India offers huge potential in the field of quality care at an affordable price and the UK can certainly benefit from it, according to Indian Minister for Commerce and Industry Piyush Goyal. In his keynote address to the Confederation of Indian Industry (CII) Annual Conference entitled 'A New India-UK Economic Partnership in a New World: Lives, Livelihood & Growth' this week, the minister admitted that while discussions are ongoing between the UK's state-funded National Health Service (NHS) and Indian counterparts, any tie-up in the healthcare sector must form part of a wider package that can pave the way for a so-called “early harvest” deal ahead of Brexit in January 2021. “We are committed to a free trade agreement (FTA) with the UK, it will be good for both Commonwealth countries. But ahead of that we can pick up 40-50 items to focus on for a preferential trade agreement (PFA), like an early harvest,” the minister said. “Healthcare is a sector that offers huge potential on both sides. We are in dialogue and proposals have been made but these should form part of a package, creating a PFA which comes with market access and tariff concessions on both sides,” he said.

Attractive proposition

His focus on healthcare was echoed by Indian Foreign Secretary Harsh Vardhan Shringla, who pointed to the 22 per cent annual growth of the sector in India.

“Healthcare is a very attractive proposition. India offers scale and affordability and with a complementary strategy, this sector can lead to winning partnerships,” he said.

HE Gaitri Issar Kumar, the Indian High Commissioner of the UK, flagged how the two countries could collaborate on APIs, medical equipment manufacturing and creation of health infrastructure.
HE Gaitri Issar Kumar, the Indian High Commissioner of the UK, flagged how the two countries could collaborate on APIs, medical equipment manufacturing and creation of health infrastructure.

Gaitri Issar Kumar, the Indian High Commissioner of to the UK, also flagged the many complementarities in healthcare - specifically in terms of development of active pharmaceutical ingredients (APIs), medical equipment manufacturing, creation of health infrastructure, among others.

“We can learn on both sides for better preparedness for future crises,” she said, in reference to collaborations during the Covid-19 pandemic.

Education and skills

The need to make greater use of the commonality between the education systems of the two countries was in focus when medical professionals and pharma industry representatives got together for the India-UK Healthcare Bridge roundtable of the CII virtual summit.

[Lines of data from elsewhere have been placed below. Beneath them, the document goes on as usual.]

Lemma roundPackToUI64_ref sign sig64 sig0 n d rm exact rm0 fl :
  0 <= rm <= 4 -> stands_for sig64 sig0 n d ->
  let R := ref_to_uint (2 ^ 64 - 1) rm sign exact n d in
  softfloat_roundPackToUI64 sign sig64 sig0 rm exact rm0 fl = Some (R.1, Z.lor fl R.2).
Proof.
  intros Hrm Hst. cbv zeta. unfold softfloat_roundPackToUI64. cbv zeta.
  change (if negb (rm =? softfloat_round_nearest_even) && negb (rm =? softfloat_round_nearest_maxMag) then
      negb (rm =? softfloat_round_minMag) && (rm =? (if sign then softfloat_round_min else softfloat_round_max)) && nz sig0
    else 0x8000000000000000 <=? sig0) with (increment64 rm sign sig0).
  pose proof (round64_step rm sign _ _ _ _ Hrm Hst) as Hm. pose proof (round64_wrap rm sign _ _ _ _ Hrm Hst) as Hw.
  destruct Hst as (R1 & R0 & _ & En & _). unfold inu in R1. unfold ref_to_uint. rewrite En.
  change softfloat_round_nearest_even with 0.
  set (m := round_q rm sign n d) in *. destruct (increment64 rm sign sig0).
  - specialize (Hw eq_refl). destruct (u64 (sig64 + 1) =? 0).
    + rewrite Hw, orb_true_r. done.
    + destruct Hw as [-> ?]. rewrite <- Hm, (proj2 (Z.ltb_ge _ m)), orb_false_r by lia.
      destruct (sign && nz m); [done|]. apply raise_inexact_run.
  - rewrite Hm, (proj2 (Z.ltb_ge _ sig64)), orb_false_r by lia.
    destruct (sign && nz sig64); [done|]. apply raise_inexact_run.
Qed.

“The only silver lining to this pandemic, which has wreaked havoc around the world, is that whatever technological interventions we had on our long-term charts, have become immediate,” said Dr Naresh Trehan, Chairman & MD of Medanta - one of India's leading healthcare providers.

“The laboratory to bedside innovations are here to stay. And, we know much of this is already present in the UK but has not left its shores. There is a lot of common ground here. With the manufacturing capability of India, we can bring to market a lot of innovations to quickly and at an affordable price point,” he said.

High quality

India's key role in the sphere of pharma and vaccine development was also in focus, with Minister of Investment Lord Gerry Grimstone highlighting the surprise within British government ranks to discover that the country was almost entirely reliant on India for its paracetamol tablet supplies at the peak of the pandemic earlier this year.
“We would like to see India much more globalised and part of the international supply chain network,” he said.
And, these international supply chains would inevitably play a key role for the healthcare sector as India speeds up the manufacture of essential drugs and vaccines in the near future.
“India is a huge force in this sector. The mantra should be: discover and design in the UK and develop and make in India,” said Rajiv Modi, Chairman & MD of the Gujarat-headquartered Cadila Pharmaceuticals.
“That is because the UK is at the forefront of discovery and India is at the forefront of supplying the highest quality medicines at the most affordable prices. That's where the synergy lies,” he said.